Applications today are built upon platforms, and platforms exist to one degree or another on every kind of device: on clients such as smartphones, tablets and PCs; and on servers, including those in the cloud.

SharePoint is a server-based platform, whose intention is to provide businesses with a medium for their applications to exchange documents.

There was a time when we would say a SharePoint server was basically a website with a Microsoft-branded host. This isn’t accurate any more, because what SharePoint produces is not necessarily a site that you pull up in your browser and scroll through.

Connecting SharePoint and Office 365

SharePoint presents the appearance of a single destination for information being shared with the rest of the company (and perhaps also with partners and customers) and a single source for that information for those authorized to be seeking it.

SharePoint Online is Microsoft’s way to provide many of the services provided by SharePoint through its own servers, rather than being installed on-premise.

Whereas SharePoint began its long history as a server-based system for composing internal Web sites (still called “Team Sites”), today it has grown into a facilitator of information and documents being shared online between colleagues and collaborators, however they may be shared.

This is where SharePoint’s relationship with Office 365 comes into the picture.
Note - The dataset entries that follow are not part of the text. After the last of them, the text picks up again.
(* ===== verification/Heap.v ===== *)
(** * The memory of the tree (src/src/include/mbt/mbtree.h, the allocation
    functions of src/src/backend/mbt/mbtree.c)

    The tree operations run in a state and error monad over the memory they
    share: the tree header, the nodes by location, and the cells of the item
    pointers.  [None] is undefined behaviour: NULL or a freed block is
    dereferenced, an index leaves its array, an assertion fails, or a loop
    exceeds its fuel.  A fresh block has arbitrary contents of the right shape
    ([Malloc]); a failed [malloc] of a node or an item pointer is dereferenced
    at once by the code, so allocations succeed.

    The file the pages are written to is [disk], by offset.

    The links of a level form a ring through the head of the level; Ring.v says
    which nodes a level holds, in order. *)

From S2P Require Import Prelude CMem Node.

Record bplus_tree := mkTree {
  order : Z;
  t_entries : Z;
  level : Z;
  root : option loc;
  tlist : list node_list_head;
  fd : Z;
  offset : Z
}.

Record mem := mkMem {
  tree : bplus_tree;
  nodes : gmap loc node;
  next_loc : loc;
  tmem : tidmem;
  disk : gmap Z (list Z)
}.

Definition set_tree (t : bplus_tree) (m : mem) : mem :=
  mkMem t (nodes m) (next_loc m) (tmem m) (disk m).
Definition set_nodes (ns : gmap loc node) (m : mem) : mem :=
  mkMem (tree m) ns (next_loc m) (tmem m) (disk m).
Definition set_tmem (t : tidmem) (m : mem) : mem :=
  mkMem (tree m) (nodes m) (next_loc m) t (disk m).

(** What a fresh block may contain; [fresh_bytes n] is one of [n] bytes.  The
    platform comes with it. *)
Class Malloc := {
  malloc_platform :: Platform;
  fresh_leaf : loc -> bplus_leaf;
  fresh_non_leaf : loc -> bplus_non_leaf;
  fresh_tid : tidloc -> ItemPointerData;
  fresh_bytes : nat -> list Z;
  fresh_leaf_wf l : leaf_wf (fresh_leaf l);
  fresh_non_leaf_wf l : non_leaf_wf (fresh_non_leaf l);
  fresh_bytes_length n : length (fresh_bytes n) = n
}.

(** The bytes of a block of [malloc(n)] that can be used, of which the C standard
    guarantees [n]; and such a block with [memset(.., 0, k)]. *)
Definition block `{Malloc} (usable : Z -> Z) (n : Z) : list Z := fresh_bytes (Z.to_nat (usable n)).
Definition zeroed `{Malloc} (usable : Z -> Z) (n k : Z) : option (list Z) := memset (block usable n) 0 0 k.

(** ** The monad *)

Definition M (A : Type) : Type := mem -> option (A * mem).

#[export] Instance M_ret : MRet M := fun A x m => Some (x, m).
#[export] Instance M_bind : MBind M := fun A B f e m =>
  match e m with Some (x, m') => f x m' | None => None end.

Definition ub {A} : M A := fun _ => None.
Definition lift {A} (o : option A) : M A := fun m => match o with Some x => Some (x, m) | None => None end.
Definition massert (b : bool) : M unit := lift (cassert b).
Definition get : M mem := fun m => Some (m, m).
Definition put (m : mem) : M unit := fun _ => Some (tt, m).

Definition on_tree (f : bplus_tree -> bplus_tree) : M unit := fun m =>
  Some (tt, set_tree (f (tree m)) m).
Definition get_tree : M bplus_tree := fun m => Some (tree m, m).
Definition get_tm : M tidmem := fun m => Some (tmem m, m).
Definition put_tm (t : tidmem) : M unit := fun m =>
  Some (tt, set_tmem t m).

Definition set_root (r : option loc) (t : bplus_tree) : bplus_tree :=
  mkTree (order t) (t_entries t) (level t) r (tlist t) (fd t) (offset t).
Definition set_level (l : Z) (t : bplus_tree) : bplus_tree :=
  mkTree (order t) (t_entries t) l (root t) (tlist t) (fd t) (offset t).
Definition set_tlist (hs : list node_list_head) (t : bplus_tree) : bplus_tree :=
  mkTree (order t) (t_entries t) (level t) (root t) hs (fd t) (offset t).
Definition set_offset (o : Z) (t : bplus_tree) : bplus_tree :=
  mkTree (order t) (t_entries t) (level t) (root t) (tlist t) (fd t) o.

(** ** Nodes *)

(** A pointer that is dereferenced is not NULL. *)
Definition deref (p : option loc) : M loc := lift p.

Definition load (l : loc) : M node := fun m =>
  match nodes m !! l with Some n => Some (n, m) | None => None end.

Definition store (l : loc) (n : node) : M unit := fun m =>
  match nodes m !! l with
  | Some _ => Some (tt, set_nodes (<[l := n]> (nodes m)) m)
  | None => None
  end.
In many ways, SharePoint and Office 365 are two sides of the same service. Indeed, for SharePoint Online, the native way to create collaborative materials is with Office 365.

In this relationship, SharePoint serves as the platform upon which business services are built, and Office 365 as the toolkit for building and utilizing those services.

Exactly which end is the master and which the slave, sometimes depends upon whom at Microsoft you ask. At times, SharePoint Online has been defined as a member of the Office 365 family of products, and Office 365 has been defined as a member of the SharePoint family of products.

At a company conference in May 2015, a Microsoft SharePoint product manager so much as publicly admitted that the “barriers” between the two product lines are gradually eroding, and that Microsoft will be marketing both lines more and more as though they were joined at the hip.

Specifically, as Microsoft continually evolves Office 365, that product will pick up many of the content creation and management features of SharePoint, while continuing to leverage SharePoint as the platform upon which they’re hosted.

Just how the roles of the two product lines differ, to the extent that they do, depends on what classes of data or documents you intend to share with your colleagues:

Files

The document library has long been a feature of SharePoint Services, and for the near term, will continue to be. SharePoint’s association as a content management system derives from this basic feature.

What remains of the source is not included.